Joyce Turner earned her undergraduate degree from Syracuse University and her Masters of Science in Medical Genetics from the University of Cincinnati. In 2002 she received her ABGC board certification. Joyce worked at the National Human Genome Research Institute at the National Institutes of Health as a co-investigator, genetic counselor, and study coordinator before taking a position at the Children’s National Medical Center (CNMC), in the Department of Genetics, where she is now the Director of the Cancer Genetic Counseling Program, a program which she helped established and now heads.

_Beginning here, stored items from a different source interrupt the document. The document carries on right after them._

(* ===== verification/RateLimitProps.v ===== *)
(** * Rate limits in every reachable world

    The operations of the program on its bufferevents and groups as steps, the
    worlds they reach, and what holds there. *)
From S2P Require Import Prelude Timeval Event RateLimit TokenBucket RateLimitInv RateLimitOps RateLimitSteps.

(** ** The remaining operations. *)
Lemma has_clr_dir fl a wr : has (clr_flag fl a) (EV_DIR wr) = has fl (EV_DIR wr) && negb (has a (EV_DIR wr)).
Proof. destruct wr; [apply (has_clr_pow2 fl a 2) | apply (has_clr_pow2 fl a 1)]; lia. Qed.

Lemma enable_facts ok event bev : let bev' := snd (bufferevent_enable ok event bev) in
  same_config bev bev' /\ (forall wr, suspended wr bev' = suspended wr bev) /\ enabled bev' = set_flag (enabled bev) event /\
  forall wr, transport wr bev' = transport wr bev || has event (EV_DIR wr) && (suspended wr bev =? 0).
Proof.
  unfold bufferevent_enable. set (e1 := if c_true (read_suspended bev) then clr_flag event EV_READ else event).
  set (e2 := if c_true (write_suspended bev) then clr_flag e1 EV_WRITE else e1).
  assert (E2 : forall wr, has e2 (EV_DIR wr) = has event (EV_DIR wr) && (suspended wr bev =? 0)).
  { intros wr. unfold e2, e1, c_true. destruct wr; cbn [EV_DIR suspended]; destruct (read_suspended bev =? 0), (write_suspended bev =? 0);
      cbn [negb]; flags; by rewrite ?has_clr_same, ?andb_true_r, ?andb_false_r. }
  cbv zeta. destruct (c_true e2) eqn:Hc.
  - destruct (has e2 EV_READ) eqn:F, (has e2 EV_WRITE) eqn:T; (split; [done|]; split; [by intros []|]; split; [done|]); intros wr; rewrite <- E2;
      destruct wr; cbn [EV_DIR]; rewrite ?F, ?T; cbn; by rewrite ?orb_true_r, ?orb_false_r.
  - split; [done|]. split; [done|]. split; [done|]. intros wr. rewrite <- E2. unfold has, c_true in *.
    assert (e2 = 0) as -> by lia. cbn. by rewrite orb_false_r.
Qed.
Lemma disable_facts ok event bev : let bev' := snd (bufferevent_disable ok event bev) in
  same_config bev bev' /\ (forall wr, suspended wr bev' = suspended wr bev) /\ enabled bev' = clr_flag (enabled bev) event /\
  forall wr, transport wr bev' = transport wr bev && negb (has event (EV_DIR wr)).
Proof.
  unfold bufferevent_disable. cbv zeta. destruct (has event EV_READ) eqn:F, (has event EV_WRITE) eqn:T;
    (split; [done|]; split; [by intros []|]; split; [done|]); intros []; cbn [EV_DIR]; rewrite ?F, ?T; cbn; by rewrite ?andb_true_r, ?andb_false_r.
Qed.

(** ** Steps.

    [OpInit] is bufferevent_init_common_ with the transport of the socket,
    which works in the enabled directions from the start.  Adding an event
    either succeeds throughout or fails throughout ([event_add_ok]). *)
Inductive rl_op :=
  | OpInit (b enabled : Z)                          (* bufferevent_init_common_ *)
  | OpFinalize (b : Z)
  | OpEnable (b : Z) (ok : bool) (event : Z)
  | OpDisable (b : Z) (ok : bool) (event : Z)
  | OpSetMax (wr : bool) (b size : Z)
  | OpGetMax (wr : bool) (b : Z)                    (* before reading or writing *)
  | OpCharge (wr : bool) (b n : Z)                  (* after reading or writing *)
  | OpDecrement (wr : bool) (b n : Z)
  | OpGetLimit (wr : bool) (b : Z)
  | OpSetLimit (alloc : bool) (b : Z) (c : option Z)
  | OpRefill (b : Z)                                (* the timer of b is due *)
  | OpGroupNew (alloc : bool) (g : Z) (c : ev_token_bucket_cfg)
  | OpGroupCfg (g : Z) (c : ev_token_bucket_cfg)
  | OpGroupShare (g share : Z)
  | OpGroupDecrement (wr : bool) (g n : Z)
  | OpGroupRefill (g : Z)                           (* the timer of g is due *)
  | OpGroupReset (g : Z)
  | OpGroupFree (g : Z)
  | OpJoin (alloc : bool) (b g : Z)
  | OpLeave (b : Z)
  | OpClock (tv : timeval).

Section Step.
Context (cfg_of : Z -> ev_token_bucket_cfg) (event_add_ok : bool).
Implicit Types (w : world) (b g : Z).
Definition drop_result {A} (o : option (A * world)) : option world := snd <$> o.
Definition rl_step (try_lock : Z -> bool) (pick : Z -> Z) (op : rl_op) w : option world :=
  match op with
  | OpInit b en => Some {| w with bevs := <[b := bufferevent_ratelim_init_ (Bev en 0 0 (has en EV_READ) (has en EV_WRITE) None 0 0)]> (bevs w) |}
  | OpFinalize b => bufferevent_finalize w b
  | OpEnable b ok event => Some (upd_bev w b (fun bev => snd (bufferevent_enable ok event bev)))
  | OpDisable b ok event => Some (upd_bev w b (fun bev => snd (bufferevent_disable ok event bev)))
  | OpSetMax wr b size => Some (if wr then bufferevent_set_max_single_write w b size else bufferevent_set_max_single_read w b size)
  | OpGetMax wr b => drop_result (bufferevent_get_rlim_max_ cfg_of wr w b)
  | OpCharge wr b n => drop_result (bufferevent_decrement_buckets_ try_lock pick event_add_ok wr w b n)
  | OpDecrement wr b n => drop_result (bufferevent_decrement_limit event_add_ok wr w b n)
  | OpGetLimit wr b => drop_result (bufferevent_get_limit cfg_of wr w b)
  | OpSetLimit alloc b c => drop_result (bufferevent_set_rate_limit cfg_of event_add_ok alloc w b c)
  | OpRefill b => refill_fires cfg_of event_add_ok w b
  | OpGroupNew alloc g c => drop_result (bufferevent_rate_limit_group_new event_add_ok alloc w g c)
  | OpGroupCfg g c => drop_result (bufferevent_rate_limit_group_set_cfg event_add_ok w g c)
  | OpGroupShare g share => Some (upd_group w g (fun gr => snd (bufferevent_rate_limit_group_set_min_share share gr)))
  | OpGroupDecrement wr g n => drop_result (bufferevent_rate_limit_group_decrement try_lock pick wr w g n)
  | OpGroupRefill g => bev_group_refill_callback_ try_lock pick w g
  | OpGroupReset g => Some (bufferevent_rate_limit_group_reset_totals w g)
  | OpGroupFree g => bufferevent_rate_limit_group_free w g
  | OpJoin alloc b g => drop_result (bufferevent_add_to_rate_limit_group alloc w b g)
  | OpLeave b => drop_result (bufferevent_remove_from_rate_limit_group w b)
  | OpClock tv => Some {| w with now := tv |}
  end.

(** What the caller must respect: objects that exist, configurations that
    [ev_token_bucket_cfg_new] made with ticks of a millisecond or more, limits
    that are not driven out of their type or over the maximum, a positive
    minimum share, and no group freed with members. *)
Definition config_ok (c : ev_token_bucket_cfg) : Prop := cfg_ok c /\ 0 < msec_per_tick c.
Definition has_bev w b : Prop := is_Some (bevs w !! b).
Definition has_group w g : Prop := is_Some (groups w !! g).
Definition own_charge_ok wr w b n : Prop := forall bev rl c, bevs w !! b = Some bev -> rate_limiting bev = Some rl -> cfg rl = Some c ->
  charge_ok (cfg_of c) wr (limit rl) n.
Definition group_charge_ok wr w g n : Prop := forall gr, groups w !! g = Some gr -> charge_ok (rate_limit_cfg gr) wr (rate_limit gr) n.
Definition op_ok w (op : rl_op) : Prop :=
  match op with
  | OpInit b _ => bevs w !! b = None
  | OpEnable _ _ _ | OpDisable _ _ _ | OpGroupReset _ | OpClock _ => True
  | OpSetMax _ _ size => 0 <= size
  | OpFinalize b | OpGetMax _ b | OpGetLimit _ b | OpSetLimit _ b _ | OpLeave b => has_bev w b
  | OpRefill b => exists bev rl, bevs w !! b = Some bev /\ rate_limiting bev = Some rl
  | OpCharge wr b n => has_bev w b /\ own_charge_ok wr w b n /\ forall g, group_of w b = Some g -> group_charge_ok wr w g n
  | OpDecrement wr b n => (exists bev rl c, bevs w !! b = Some bev /\ rate_limiting bev = Some rl /\ cfg rl = Some c) /\ own_charge_ok wr w b n
  | OpGroupNew _ g c => groups w !! g = None /\ config_ok c
  | OpGroupCfg g c => has_group w g /\ config_ok c
  | OpGroupShare _ share => 1 <= share
  | OpGroupDecrement wr g n => has_group w g /\ group_charge_ok wr w g n
  | OpGroupRefill g => has_group w g
  | OpGroupFree g => exists gr, groups w !! g = Some gr /\ members gr = []
  | OpJoin _ b g => has_bev w b /\ has_group w g
  end.

(** The worlds that are reached; [all]: every lock could be taken. *)
Inductive reachable (all : bool) : world -> Prop :=
  | reach_start tv : reachable all (World ∅ ∅ tv)
  | reach_step w op try_lock pick w' : reachable all w -> op_ok w op -> (all = true -> forall b, try_lock b = true) ->
      rl_step try_lock pick op w = Some w' -> reachable all w'.
End Step.

(** ** Every step keeps the invariant. *)
Section Preserve.
Context (cfg_of : Z -> ev_token_bucket_cfg) (event_add_ok all : bool).
Hypothesis cfgs_ok : forall c, config_ok (cfg_of c).
Implicit Types (w : world) (b g : Z).
Local Notation world_ok := (world_ok cfg_of event_add_ok all).
Local Notation bev_ok := (bev_ok cfg_of event_add_ok).

Lemma init_ok w b en : world_ok w -> bevs w !! b = None ->
  world_ok {| w with bevs := <[b := bufferevent_ratelim_init_ (Bev en 0 0 (has en EV_READ) (has en EV_WRITE) None 0 0)]> (bevs w) |}.
Proof.
  intros W Hb. set (bev := bufferevent_ratelim_init_ _).
  assert (Hok : bev_ok bev).
  { split; [intros []; cbn; by rewrite andb_true_r | unfold size_ok; cbn; unfold MAX_SINGLE_READ_DEFAULT, MAX_SINGLE_WRITE_DEFAULT, EV_SSIZE_MAX; lia.. | done |]. intros _ []; done. }
  assert (Hofb : group_of w b = None) by (unfold group_of; by rewrite Hb).
  assert (Hof : forall x, group_of {| w with bevs := <[b := bev]> (bevs w) |} x = group_of w x).
  { intros x. unfold group_of. cbn [bevs]. destruct (decide (x = b)) as [->|]; [by rewrite lookup_insert_eq, Hb | by rewrite lookup_insert_ne]. }
  assert (Hnot : forall g gr, groups w !! g = Some gr -> b ∉ members gr).
  { intros g gr Hg Hi. assert (group_of w b = Some g); [apply (wo_member _ _ _ _ W); eauto | congruence]. }
  split.
  - intros x bx. cbn [bevs]. rewrite lookup_insert_Some. intros [[_ <-]|[_ Hx]]; [done|]. by eapply wo_bev.
  - apply W.
  - intros x g. rewrite Hof. apply (wo_member _ _ _ _ W).
  - intros g gr wr x bx Hg Hi. cbn [bevs]. rewrite lookup_insert_Some. intros [[<- _]|[_ Hx]]; [by destruct (Hnot g gr) | by eapply wo_resumed].
  - intros Ha g gr wr x bx Hg Hi. cbn [bevs]. rewrite lookup_insert_Some. intros [[<- _]|[_ Hx]]; [by destruct (Hnot g gr) | by eapply wo_suspended].
Qed.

Joyce also works in the Department of Oncology at CNMC where she is assisting with a study focusing on precision medicine for pediatric oncology patients. She has a special interest in cancer screening and prevention, and provides long-term surveillance for children with Li-Fraumeni syndrome. Joyce is an Assistant Professor of Pediatrics at the George Washington University Medical Center and serves as a supervisor for genetic counseling graduate students.
Jennifer Kennedy, M.Sc., C.G.C.
Jennifer Kennedy graduated with a Bachelor of Science in Psychology from the University of Victoria, Canada, and went on to receive her Master’s degree from the Joan H. Marks Human Genetics Program at Sarah Lawrence College in 2013. She is a board-certified genetic counselor who has specialized in pediatrics, previously at the International Fanconi Anemia Registry and currently at Memorial Sloan Kettering Cancer Center (MSKCC). Jennifer works within a multidisciplinary team to evaluate families who may have a genetic predisposition to solid tumors, hematologic malignancies, or immunodeficiency. She is passionate about education and is currently involved in the establishment of a local support group at MSKCC that will provide access to psychosocial and networking support for individuals and families affected by LFS.
Eliza Courtney, M.G.C.
Eliza Courtney is a genetic counselor at the Cancer Genetics Service, National Cancer Centre Singapore (NCCS). She received her Bachelor of Science (Genetics; Hons 1st Class) from the University of New South Wales and her Master of Genetic Counseling from The University of Sydney. Prior to relocating to Singapore and joining NCCS, Eliza lived in Sydney, Australia, and worked as a genetic counselor at the Familial Cancer Service, Westmead Hospital, and Cancer Genetics, Royal Prince Alfred and Liverpool Hospitals. In her current role, she delivers genetic counseling services regarding genetic cancer risk to patients with personal and family histories of cancer. She is actively involved in raising awareness of genetics services in Singapore through participation in tumor board and multidisciplinary meetings, and providing genetics education to a range of health professionals. Additionally, she is involved in clinical/health services research and has a special interest in ethical issues that arise in the delivery of clinical genetics services, which are particularly pertinent in context of hereditary cancer syndromes with pediatric onset. Working at NCCS, Eliza has been involved in the care of a number of families with Li-Fraumeni syndrome and as a result, has developed a special interest in raising awareness and providing support for families with LFS in Singapore.